Required action: From the data below, set down exactly the lines between the one holding "unfold verifyOTP_candidate. rewrite" and the one holding "Lemma verifyOTP_default_window (now", inclusive, and no others.

(Stored data)

(** The number RFC 4226 extracts from a 20-byte digest: the low four bits
    of the last byte choose four bytes, read big-endian with the top bit
    of the first one dropped. *)
Definition truncated31 (hmac : Buffer) : Z :=
  let offset := Z.to_nat ((hmac !!! 19%nat) mod 16) in
  (hmac !!! offset) mod 128 * 2 ^ 24
  + hmac !!! (offset + 1)%nat * 2 ^ 16
  + hmac !!! (offset + 2)%nat * 2 ^ 8
  + hmac !!! (offset + 3)%nat.

Definition in_alphabet (c : Z) : Prop := c ∈ chars.

(** [String.prototype.isWellFormed]: every surrogate has its partner. *)
Fixpoint isWellFormed (s : jsstring) : bool :=
  match s with
  | [] => true
  | c :: rest =>
      if is_high_surrogate c then
        match rest with
        | d :: rest' => is_low_surrogate d && isWellFormed rest'
        | [] => false
        end
      else negb (is_low_surrogate c) && isWellFormed rest
  end.

(** What may appear in an encoded component: the characters left as they
    are and the percent sign.  None of [: / ? & =] is among them. *)
Definition uri_safe (c : Z) : Prop := uriUnescaped c = true \/ c = code "%".

Definition is_code_unit (c : Z) : Prop := 0 <= c < 65536.

(** The shared secret of the RFC 6238 test vectors: the Base32 text of the
    ASCII bytes "12345678901234567890". *)
Definition rfc6238_secret : jsstring := lit "GEZDGNBVGY3TQOJQGEZDGNBVGY3TQOJQ".

(** The characters the first [n] draws of a source select. *)
Fixpoint drawn_characters (g : rng) (n : nat) : jsstring :=
  match n with
  | O => []
  | S m => chars !!! Z.to_nat (g 0%nat mod 32)
             :: drawn_characters (fun k => g (S k)) m
  end.

Definition is_unescaped (c : Z) : Prop := uriUnescaped c = true.

(** The code points of a string read as UTF-16; none when a surrogate
    lacks its partner. *)
Fixpoint codePoints (s : jsstring) : option (list Z) :=
  match s with
  | [] => Some []
  | c :: rest =>
      if is_high_surrogate c then
        match rest with
        | d :: rest' =>
            if is_low_surrogate d
            then cons (surrogate_pair c d) <$> codePoints rest'
            else None
        | [] => None
        end
      else if is_low_surrogate c then None
      else cons c <$> codePoints rest
  end.

(** The code units of a code point. *)
Definition codeUnits (cp : Z) : jsstring :=
  if cp <? 65536 then [cp]
  else [55296 + (cp - 65536) / 1024; 56320 + (cp - 65536) mod 1024].

(** What [encodeURIComponent] writes for one code point. *)
Definition escapeCodePoint (cp : Z) : jsstring :=
  if uriUnescaped cp then [cp] else flat_map percentEscape (utf8_octets cp).

Definition is_code_point (cp : Z) : Prop := 0 <= cp < 1114112.

(** Percent-encoding of a URI component, on the code points of the text:
    a letter, a digit or one of [- _ . ! ~ * ' ( )] stays as it is, every
    other code point becomes the [%XX] escapes of its UTF-8 octets. *)
Definition percentEncode (cps : list Z) : jsstring :=
  flat_map escapeCodePoint cps.

(** * Properties *)

(** ** The model on known values *)

Example toString_ex : toString (Num 7082) = lit "7082".
Proof. reflexivity. Qed.

Example padStart_ex : padStart (toString (Num 7082)) 6 (code "0") = lit "007082".
Proof. reflexivity. Qed.

Example Buffer_from_hex_ex : Buffer_from (lit "1aFfg0") "HEX" = Ok [26; 255].
Proof. reflexivity. Qed.

Example Buffer_from_base64_ex : Buffer_from (lit "SGVsbG8=") "base64" = Ok (lit "Hello").
Proof. reflexivity. Qed.

Example Buffer_from_utf8_ex : Buffer_from [233; 8364] "utf8" = Ok [195; 169; 226; 130; 172].
Proof. reflexivity. Qed.

(** FIPS 180 sample: SHA-1 of "abc". *)
Example sha1_abc :
  SHA1.digest (lit "abc")
  = [0xa9; 0x99; 0x3e; 0x36; 0x47; 0x06; 0x81; 0x6a; 0xba; 0x3e;
     0x25; 0x71; 0x78; 0x50; 0xc2; 0x6c; 0x9c; 0xd0; 0xd8; 0x9d].
Proof. vm_compute. reflexivity. Qed.

(** RFC 2202, test case 2. *)
Example hmac_sha1_rfc2202 :
  createHmac_sha1 (lit "Jefe") (lit "what do ya want for nothing?")
  = [0xef; 0xfc; 0xdf; 0x6a; 0xe5; 0xeb; 0x2f; 0xa2; 0xd2; 0x74;
     0x16; 0xd5; 0xf1; 0x84; 0xdf; 0x9c; 0x25; 0x9a; 0x7c; 0x79].
Proof. vm_compute. reflexivity. Qed.

Example encodeURIComponent_ex :
  encodeURIComponent (lit "user@example.com") = Ok (lit "user%40example.com").
Proof. vm_compute. reflexivity. Qed.

Example generateSecretKey_ex :
  generateSecretKey (fun n => 7 * Z.of_nat n + 3) (Some 5) = Ok (lit "DKRY7").
Proof. vm_compute. reflexivity. Qed.

(** ** The two statements that stop generateOTP and verifyOTP *)

(** [Buffer.from(secret, 'base32')] throws whatever the secret is. *)
Lemma Buffer_from_base32 (secret : jsstring) :
  Buffer_from secret "base32" = Throw (TypeError_UnknownEncoding "base32").
Proof. reflexivity. Qed.

(** With [time] declared [const], the first [time >>= 8] throws. *)
Lemma pack_loop_const (i : Z) (buffer : Buffer) (v : number) :
  0 <= i ->
  pack_loop i buffer (Binding Const v) = Throw TypeError_AssignmentToConstant.
Proof.
  intros Hi. simp pack_loop.
  destruct (Z_le_dec 0 i); [reflexivity | lia].
Qed.

Lemma generateOTP_throws (now : Z) (secret : jsstring) (timeStep : optional Z) :
  generateOTP now secret timeStep = Throw (TypeError_UnknownEncoding "base32").
Proof. reflexivity. Qed.

Lemma verifyOTP_candidate_throws (secret : jsstring) (currentTime : number)
  (errorWindow : Z) :
  verifyOTP_candidate secret currentTime errorWindow
  = Throw TypeError_AssignmentToConstant.
Proof.
  unfold verifyOTP_candidate. rewrite pack_loop_const by lia. reflexivity.
Qed.

Lemma verifyOTP_loop_enter (secret token : jsstring) (currentTime : number)
  (window errorWindow : Z) :
  errorWindow <= window ->
  verifyOTP_loop secret token currentTime window errorWindow
  = Throw TypeError_AssignmentToConstant.
Proof.
  intros H. simp verifyOTP_loop.
  destruct (Z_le_dec errorWindow window); [| lia].
  cbn. rewrite verifyOTP_candidate_throws. reflexivity.
Qed.

Lemma verifyOTP_loop_skip (secret token : jsstring) (currentTime : number)
  (window errorWindow : Z) :
  window < errorWindow ->
  verifyOTP_loop secret token currentTime window errorWindow = Ok false.
Proof.
  intros H. simp verifyOTP_loop.
  destruct (Z_le_dec errorWindow window); [lia | reflexivity].
Qed.

Lemma verifyOTP_nonneg_window (now : Z) (secret token : jsstring) (window : Z) :
  0 <= window ->
  verifyOTP now secret token (Some window) = Throw TypeError_AssignmentToConstant.
Proof. intros H. unfold verifyOTP. cbn. apply verifyOTP_loop_enter. lia. Qed.

Lemma verifyOTP_default_window (now : Z) (secret token : jsstring) :
  verifyOTP now secret token None = Throw TypeError_AssignmentToConstant.
Proof. unfold verifyOTP. cbn. apply verifyOTP_loop_enter. lia. Qed.

Lemma verifyOTP_negative_window (now : Z) (secret token : jsstring) (window : Z) :
  window < 0 ->
  verifyOTP now secret token (Some window) = Ok false.
Proof. intros H. unfold verifyOTP. cbn. apply verifyOTP_loop_skip. lia. Qed.

(** Every outcome of verifyOTP: [false] when the loop is not entered, a
    throw otherwise.  It never answers [true]. *)
Lemma verifyOTP_outcome (now : Z) (secret token : jsstring) (window : optional Z) :
  verifyOTP now secret token window
  = if default 1 window <? 0 then Ok false
    else Throw TypeError_AssignmentToConstant.
Proof.
  destruct window as [w |]; cbn [default from_option id].
  - destruct (Z.ltb_spec w 0).
    + apply verifyOTP_negative_window. assumption.
    + apply verifyOTP_nonneg_window. assumption.
  - apply verifyOTP_default_window.
Qed.

Lemma verifyOTP_never_accepts (now : Z) (secret token : jsstring)
  (window : optional Z) :
  verifyOTP now secret token window <> Ok true.
Proof.
  rewrite verifyOTP_outcome. destruct (default 1 window <? 0); discriminate.
Qed.

(** ** Decimal rendering *)

Lemma decimal_value_snoc (s : jsstring) (c : Z) :
  decimal_value (s ++ [c]) = 10 * decimal_value s + (c - 48).
Proof. unfold decimal_value. rewrite fold_left_app. reflexivity. Qed.

Lemma digits_pos (n : Z) (acc : jsstring) :
  0 < n -> digits n acc = digits (n / 10) (48 + n mod 10 :: acc).
Proof.
  intros H. rewrite digits_equation_1.
  destruct (Z_lt_dec 0 n); [reflexivity | lia].
Qed.

Lemma digits_nonpos (n : Z) (acc : jsstring) : n <= 0 -> digits n acc = acc.
Proof.
  intros H. rewrite digits_equation_1.
  destruct (Z_lt_dec 0 n); [lia | reflexivity].
Qed.

(** The accumulator is a suffix of the result. *)
Lemma digits_acc (n : Z) (acc : jsstring) : digits n acc = digits n [] ++ acc.
Proof.
  assert (Hwf : forall (k : nat) n acc,
             0 <= n < Z.of_nat k -> digits n acc = digits n [] ++ acc).
  { intros k. induction k as [| k IH]; intros m a Hm; [lia |].
    destruct (Z.eq_dec m 0) as [-> | Hne].
    - rewrite !digits_nonpos by lia. reflexivity.
    - rewrite (digits_pos m a), (digits_pos m []) by lia.
      assert (m / 10 < m) by (apply Z.div_lt; lia).
      assert (0 <= m / 10) by (apply Z.div_pos; lia).
      rewrite (IH (m / 10) (_ :: a)), (IH (m / 10) [_]) by lia.
      rewrite <- app_assoc. reflexivity. }
  destruct (Z_lt_dec n 0).
  - rewrite !digits_nonpos by lia. reflexivity.
  - apply (Hwf (Z.to_nat (n + 1))). lia.
Qed.

Lemma digits_step (n : Z) :
  0 < n -> digits n [] = digits (n / 10) [] ++ [48 + n mod 10].
Proof. intros H. rewrite digits_pos by lia. apply digits_acc. Qed.

(** What [digits] produces for a number below [10 ^ k]: at most [k]
    characters, all decimal digits, denoting the number. *)
Lemma digits_below (k : nat) (n : Z) :
  0 <= n < 10 ^ Z.of_nat k ->
  (length (digits n []) <= k)%nat
  /\ Forall is_digit (digits n [])
  /\ decimal_value (digits n []) = n.
Proof.
  revert n. induction k as [| k IH]; intros n Hn.
  - assert (n = 0) by (change (10 ^ Z.of_nat 0) with 1 in Hn; lia). subst n.
    rewrite digits_nonpos by lia. repeat split; [cbn; lia | constructor].
  - destruct (Z.eq_dec n 0) as [-> | Hne].
    + rewrite digits_nonpos by lia. repeat split; [cbn; lia | constructor].
    + rewrite digits_step by lia.
      assert (Hq : 0 <= n / 10 < 10 ^ Z.of_nat k).
      { rewrite Nat2Z.inj_succ, Z.pow_succ_r in Hn by lia.
        split; [apply Z.div_pos; lia | apply Z.div_lt_upper_bound; lia]. }
      destruct (IH _ Hq) as (Hlen & Hall & Hval).
      pose proof (Z.mod_pos_bound n 10 ltac:(lia)).
      repeat split.
      * rewrite length_app. cbn. lia.
      * apply Forall_app. split; [assumption |].
        constructor; [unfold is_digit; lia | constructor].
      * rewrite decimal_value_snoc, Hval.
        pose proof (Z.div_mod n 10 ltac:(lia)). lia.
Qed.

Lemma decimal_value_zeros (k : nat) (s : jsstring) :
  decimal_value (replicate k 48 ++ s) = decimal_value s.
Proof.
  unfold decimal_value. rewrite fold_left_app.
  replace (fold_left _ (replicate k 48) 0) with 0; [reflexivity |].
  induction k as [| k IH]; [reflexivity | cbn; exact IH].
Qed.

(** Line 49 on a number in the range of a remainder by 1000000. *)
Lemma sixDigits_format (v : Z) :
  0 <= v < 1000000 ->
  length (sixDigits (Num v)) = 6%nat
  /\ Forall is_digit (sixDigits (Num v))
  /\ decimal_value (sixDigits (Num v)) = v.
Proof.
  intros Hv.
  assert (Hs : (1 <= length (toString (Num v)) <= 6)%nat
               /\ Forall is_digit (toString (Num v))
               /\ decimal_value (toString (Num v)) = v).
  { destruct v as [| p | p]; [| | lia].
    - cbn. repeat split; try lia.
      constructor; [unfold is_digit, code; cbn; lia | constructor].
    - cbn [toString].
      destruct (digits_below 6 (Z.pos p) ltac:(lia)) as (Hlen & Hall & Hval).
      repeat split; try assumption.
      rewrite digits_step by lia. rewrite length_app. cbn. lia. }
  destruct Hs as ((Hlo & Hhi) & Hall & Hval).
  unfold sixDigits, padStart. repeat split.
  - rewrite length_app, length_replicate. lia.
  - apply Forall_app. split; [| assumption].
    apply Forall_replicate. unfold is_digit, code. cbn. lia.
  - change (code "0") with 48. rewrite decimal_value_zeros. exact Hval.
Qed.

(End Stored data)

Task solution:
  unfold verifyOTP_candidate. rewrite pack_loop_const by lia. reflexivity.
Qed.

Lemma verifyOTP_loop_enter (secret token : jsstring) (currentTime : number)
  (window errorWindow : Z) :
  errorWindow <= window ->
  verifyOTP_loop secret token currentTime window errorWindow
  = Throw TypeError_AssignmentToConstant.
Proof.
  intros H. simp verifyOTP_loop.
  destruct (Z_le_dec errorWindow window); [| lia].
  cbn. rewrite verifyOTP_candidate_throws. reflexivity.
Qed.

Lemma verifyOTP_loop_skip (secret token : jsstring) (currentTime : number)
  (window errorWindow : Z) :
  window < errorWindow ->
  verifyOTP_loop secret token currentTime window errorWindow = Ok false.
Proof.
  intros H. simp verifyOTP_loop.
  destruct (Z_le_dec errorWindow window); [lia | reflexivity].
Qed.

Lemma verifyOTP_nonneg_window (now : Z) (secret token : jsstring) (window : Z) :
  0 <= window ->
  verifyOTP now secret token (Some window) = Throw TypeError_AssignmentToConstant.
Proof. intros H. unfold verifyOTP. cbn. apply verifyOTP_loop_enter. lia. Qed.

Lemma verifyOTP_default_window (now : Z) (secret token : jsstring) :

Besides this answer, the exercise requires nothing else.